### The task
Among the entries that follow, the required portion opens with the line containing "- A Python [str]" and closes with the line containing "Definition str := list codepoint.". Give that portion again exactly, and nothing else.
/---
(** * cinephrase: phrase search and clip export

    A shallow embedding of the search engine of [server.py]: token
    normalisation, the sliding-window matcher with its silence rule, the
    segment aggregator with its full/partial filters, the clip cache check,
    the clip renderer with its GPU fallback, and the per-segment generator
    loop with its skip and cancel checkpoints.

    Conventions.
    - A Python [str] is a list of Unicode code points ([N]).
    - Times are Python floats in the source; they are rationals ([Q]) here,
      so subtraction and comparison are exact.
    - What the source takes from the Unicode database ([str.lower],
      [str.isspace], [str.isalnum] behind [\w], [unicodedata.normalize]) is
      an interface, [UnicodeDB]; the theorems hold for every implementation
      of it, and examples are evaluated on an excerpt of the database. *)

From Stdlib Require Import List Bool Arith ZArith NArith QArith String Ascii Lia Lqa.
Import ListNotations.

(* ================================================================== *)
(** * Python values and the string methods the source uses            *)
(* ================================================================== *)

Module Py.

Definition codepoint := N.
Definition str := list codepoint.

(** A string literal of the source, as code points. *)
Definition lit (s : string) : str :=
  List.map N_of_ascii (list_ascii_of_string s).

Definition str_eq_dec : forall a b : str, {a = b} + {a <> b} :=
  list_eq_dec N.eq_dec.

Definition str_eqb (a b : str) : bool :=
  if str_eq_dec a b then true else false.

Lemma str_eqb_eq a b : str_eqb a b = true <-> a = b.
Proof.
  unfold str_eqb. destruct (str_eq_dec a b); split; congruence.
Qed.

Lemma str_eqb_refl a : str_eqb a a = true.
Proof. now apply str_eqb_eq. Qed.

Definition strs_eq_dec : forall a b : list str, {a = b} + {a <> b} :=
  list_eq_dec str_eq_dec.

(** [a == b] on lists of strings. *)
Definition strs_eqb (a b : list str) : bool :=
  if strs_eq_dec a b then true else false.

Lemma strs_eqb_eq a b : strs_eqb a b = true <-> a = b.
Proof.
  unfold strs_eqb. destruct (strs_eq_dec a b); split; congruence.
Qed.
\---
### Problem solution
    - A Python [str] is a list of Unicode code points ([N]).
    - Times are Python floats in the source; they are rationals ([Q]) here,
      so subtraction and comparison are exact.
    - What the source takes from the Unicode database ([str.lower],
      [str.isspace], [str.isalnum] behind [\w], [unicodedata.normalize]) is
      an interface, [UnicodeDB]; the theorems hold for every implementation
      of it, and examples are evaluated on an excerpt of the database. *)

From Stdlib Require Import List Bool Arith ZArith NArith QArith String Ascii Lia Lqa.
Import ListNotations.

(* ================================================================== *)
(** * Python values and the string methods the source uses            *)
(* ================================================================== *)

Module Py.

Definition codepoint := N.
Definition str := list codepoint.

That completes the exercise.